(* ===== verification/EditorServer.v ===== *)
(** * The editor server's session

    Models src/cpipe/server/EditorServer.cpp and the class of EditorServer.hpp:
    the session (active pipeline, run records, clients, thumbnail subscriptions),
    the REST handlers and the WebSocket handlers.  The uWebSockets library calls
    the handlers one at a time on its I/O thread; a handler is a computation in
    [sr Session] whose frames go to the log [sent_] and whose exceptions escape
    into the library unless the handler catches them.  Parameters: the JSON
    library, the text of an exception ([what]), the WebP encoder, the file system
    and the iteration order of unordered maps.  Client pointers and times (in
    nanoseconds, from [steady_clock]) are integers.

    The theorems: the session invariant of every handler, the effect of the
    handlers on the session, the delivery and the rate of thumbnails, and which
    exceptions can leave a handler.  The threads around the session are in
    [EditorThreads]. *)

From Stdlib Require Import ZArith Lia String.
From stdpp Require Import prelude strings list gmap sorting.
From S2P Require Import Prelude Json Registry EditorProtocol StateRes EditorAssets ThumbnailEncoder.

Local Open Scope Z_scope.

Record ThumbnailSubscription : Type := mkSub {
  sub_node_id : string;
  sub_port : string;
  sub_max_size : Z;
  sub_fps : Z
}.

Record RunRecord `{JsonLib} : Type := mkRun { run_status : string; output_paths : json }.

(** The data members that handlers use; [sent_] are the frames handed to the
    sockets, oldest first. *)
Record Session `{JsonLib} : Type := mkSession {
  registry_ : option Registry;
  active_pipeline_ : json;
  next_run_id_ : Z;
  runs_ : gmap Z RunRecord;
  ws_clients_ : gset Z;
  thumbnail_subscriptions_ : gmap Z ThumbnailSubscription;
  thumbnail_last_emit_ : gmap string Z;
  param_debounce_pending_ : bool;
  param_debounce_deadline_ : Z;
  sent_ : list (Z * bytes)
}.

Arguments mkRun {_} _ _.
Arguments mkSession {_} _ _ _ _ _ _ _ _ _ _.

...

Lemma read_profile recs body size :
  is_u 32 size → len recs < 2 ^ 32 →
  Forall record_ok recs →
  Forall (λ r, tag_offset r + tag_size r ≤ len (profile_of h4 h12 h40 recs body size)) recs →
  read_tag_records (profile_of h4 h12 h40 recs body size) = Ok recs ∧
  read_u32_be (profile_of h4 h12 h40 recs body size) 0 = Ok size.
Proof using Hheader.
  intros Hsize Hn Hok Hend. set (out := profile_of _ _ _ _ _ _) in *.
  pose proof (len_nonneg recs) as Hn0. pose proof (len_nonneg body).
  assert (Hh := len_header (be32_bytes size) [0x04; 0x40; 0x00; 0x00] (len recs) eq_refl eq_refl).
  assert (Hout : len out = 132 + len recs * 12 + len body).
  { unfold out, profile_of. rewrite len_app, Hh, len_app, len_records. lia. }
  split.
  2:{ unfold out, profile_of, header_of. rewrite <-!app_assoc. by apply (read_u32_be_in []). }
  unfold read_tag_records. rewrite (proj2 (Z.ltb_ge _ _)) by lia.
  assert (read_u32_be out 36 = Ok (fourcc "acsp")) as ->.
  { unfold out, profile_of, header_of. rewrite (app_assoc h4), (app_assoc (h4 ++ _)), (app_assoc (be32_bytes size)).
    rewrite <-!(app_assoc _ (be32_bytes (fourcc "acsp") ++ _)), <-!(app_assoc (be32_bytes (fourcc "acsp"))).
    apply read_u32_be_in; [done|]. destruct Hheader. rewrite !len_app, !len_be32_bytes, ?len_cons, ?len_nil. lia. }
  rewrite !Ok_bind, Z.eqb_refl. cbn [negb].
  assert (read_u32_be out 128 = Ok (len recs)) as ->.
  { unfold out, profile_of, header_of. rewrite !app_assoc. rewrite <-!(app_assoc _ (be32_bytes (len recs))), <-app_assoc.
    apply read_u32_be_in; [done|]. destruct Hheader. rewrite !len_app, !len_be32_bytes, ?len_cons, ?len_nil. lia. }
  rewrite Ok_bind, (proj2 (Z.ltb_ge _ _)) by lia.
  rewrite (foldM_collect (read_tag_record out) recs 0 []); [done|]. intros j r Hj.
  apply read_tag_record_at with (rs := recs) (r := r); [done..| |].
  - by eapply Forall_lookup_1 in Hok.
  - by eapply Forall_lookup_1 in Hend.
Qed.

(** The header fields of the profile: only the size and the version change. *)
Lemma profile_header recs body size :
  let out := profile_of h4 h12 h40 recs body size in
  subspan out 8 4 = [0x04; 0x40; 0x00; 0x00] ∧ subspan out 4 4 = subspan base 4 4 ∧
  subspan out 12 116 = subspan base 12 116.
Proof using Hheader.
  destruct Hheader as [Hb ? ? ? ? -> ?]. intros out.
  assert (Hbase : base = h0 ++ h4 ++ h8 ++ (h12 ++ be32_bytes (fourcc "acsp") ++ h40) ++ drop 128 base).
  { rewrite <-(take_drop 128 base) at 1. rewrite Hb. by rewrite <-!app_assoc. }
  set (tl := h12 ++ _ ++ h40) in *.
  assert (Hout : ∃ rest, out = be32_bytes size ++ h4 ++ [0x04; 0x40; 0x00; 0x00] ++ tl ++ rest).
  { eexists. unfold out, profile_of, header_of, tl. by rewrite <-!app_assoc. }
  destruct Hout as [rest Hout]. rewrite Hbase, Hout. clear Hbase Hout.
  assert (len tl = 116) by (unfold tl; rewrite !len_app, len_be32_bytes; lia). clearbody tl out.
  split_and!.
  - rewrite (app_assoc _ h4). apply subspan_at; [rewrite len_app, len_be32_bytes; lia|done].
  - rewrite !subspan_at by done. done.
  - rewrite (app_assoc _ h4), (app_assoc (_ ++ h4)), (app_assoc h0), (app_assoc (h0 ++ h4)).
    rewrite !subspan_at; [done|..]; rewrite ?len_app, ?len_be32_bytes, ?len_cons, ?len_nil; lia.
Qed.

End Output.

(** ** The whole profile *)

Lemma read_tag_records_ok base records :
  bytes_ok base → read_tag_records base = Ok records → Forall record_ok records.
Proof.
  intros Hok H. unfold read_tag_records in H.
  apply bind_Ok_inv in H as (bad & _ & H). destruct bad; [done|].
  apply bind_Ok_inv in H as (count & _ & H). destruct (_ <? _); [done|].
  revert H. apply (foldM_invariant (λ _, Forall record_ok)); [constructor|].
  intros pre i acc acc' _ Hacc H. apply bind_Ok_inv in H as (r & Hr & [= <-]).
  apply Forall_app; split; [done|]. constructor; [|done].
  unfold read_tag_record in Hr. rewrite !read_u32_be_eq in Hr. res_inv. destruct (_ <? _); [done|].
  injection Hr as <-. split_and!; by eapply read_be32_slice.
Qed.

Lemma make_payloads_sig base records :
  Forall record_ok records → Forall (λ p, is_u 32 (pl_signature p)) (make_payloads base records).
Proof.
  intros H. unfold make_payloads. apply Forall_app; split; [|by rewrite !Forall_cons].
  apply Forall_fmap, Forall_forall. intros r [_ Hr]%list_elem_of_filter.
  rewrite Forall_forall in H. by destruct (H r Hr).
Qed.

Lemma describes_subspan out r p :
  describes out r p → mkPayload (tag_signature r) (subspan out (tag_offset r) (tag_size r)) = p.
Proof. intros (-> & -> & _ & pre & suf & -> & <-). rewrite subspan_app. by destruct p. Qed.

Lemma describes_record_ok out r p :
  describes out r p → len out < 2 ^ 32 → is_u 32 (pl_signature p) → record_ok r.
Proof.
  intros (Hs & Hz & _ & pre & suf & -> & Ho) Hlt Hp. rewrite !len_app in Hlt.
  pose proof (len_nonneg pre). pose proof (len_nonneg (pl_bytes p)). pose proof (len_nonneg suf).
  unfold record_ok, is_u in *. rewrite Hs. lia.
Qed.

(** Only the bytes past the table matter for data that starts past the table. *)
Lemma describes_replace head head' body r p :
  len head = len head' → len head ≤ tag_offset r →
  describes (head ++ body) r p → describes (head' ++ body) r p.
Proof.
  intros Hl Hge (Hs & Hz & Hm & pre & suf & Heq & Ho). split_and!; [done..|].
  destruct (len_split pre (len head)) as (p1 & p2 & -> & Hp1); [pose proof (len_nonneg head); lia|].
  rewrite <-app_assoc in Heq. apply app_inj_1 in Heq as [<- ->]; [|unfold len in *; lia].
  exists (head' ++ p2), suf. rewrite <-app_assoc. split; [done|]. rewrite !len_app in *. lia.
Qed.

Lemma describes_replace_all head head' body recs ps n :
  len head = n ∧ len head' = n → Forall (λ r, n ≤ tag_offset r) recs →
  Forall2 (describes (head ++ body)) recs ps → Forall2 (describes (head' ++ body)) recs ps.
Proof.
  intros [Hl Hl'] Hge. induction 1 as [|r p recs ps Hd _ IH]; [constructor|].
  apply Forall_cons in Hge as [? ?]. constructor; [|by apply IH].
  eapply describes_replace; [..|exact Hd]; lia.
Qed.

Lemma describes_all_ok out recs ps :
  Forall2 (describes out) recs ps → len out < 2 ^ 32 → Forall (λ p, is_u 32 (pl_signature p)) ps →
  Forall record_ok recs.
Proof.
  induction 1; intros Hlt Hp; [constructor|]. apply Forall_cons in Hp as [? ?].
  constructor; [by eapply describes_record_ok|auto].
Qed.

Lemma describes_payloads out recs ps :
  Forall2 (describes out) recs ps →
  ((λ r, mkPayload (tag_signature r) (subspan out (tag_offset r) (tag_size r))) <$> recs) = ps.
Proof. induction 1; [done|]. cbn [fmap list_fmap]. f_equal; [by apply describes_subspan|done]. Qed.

● **Your assignment**: The response should be the listing above, limited to the lines between the one holding "apply bind_Ok_inv in H as (count" and the one holding "intros H. unfold", inclusive, reproduced exactly.

● **Response to the exercise**:
  apply bind_Ok_inv in H as (count & _ & H). destruct (_ <? _); [done|].
  revert H. apply (foldM_invariant (λ _, Forall record_ok)); [constructor|].
  intros pre i acc acc' _ Hacc H. apply bind_Ok_inv in H as (r & Hr & [= <-]).
  apply Forall_app; split; [done|]. constructor; [|done].
  unfold read_tag_record in Hr. rewrite !read_u32_be_eq in Hr. res_inv. destruct (_ <? _); [done|].
  injection Hr as <-. split_and!; by eapply read_be32_slice.
Qed.

Lemma make_payloads_sig base records :
  Forall record_ok records → Forall (λ p, is_u 32 (pl_signature p)) (make_payloads base records).
Proof.
  intros H. unfold make_payloads. apply Forall_app; split; [|by rewrite !Forall_cons].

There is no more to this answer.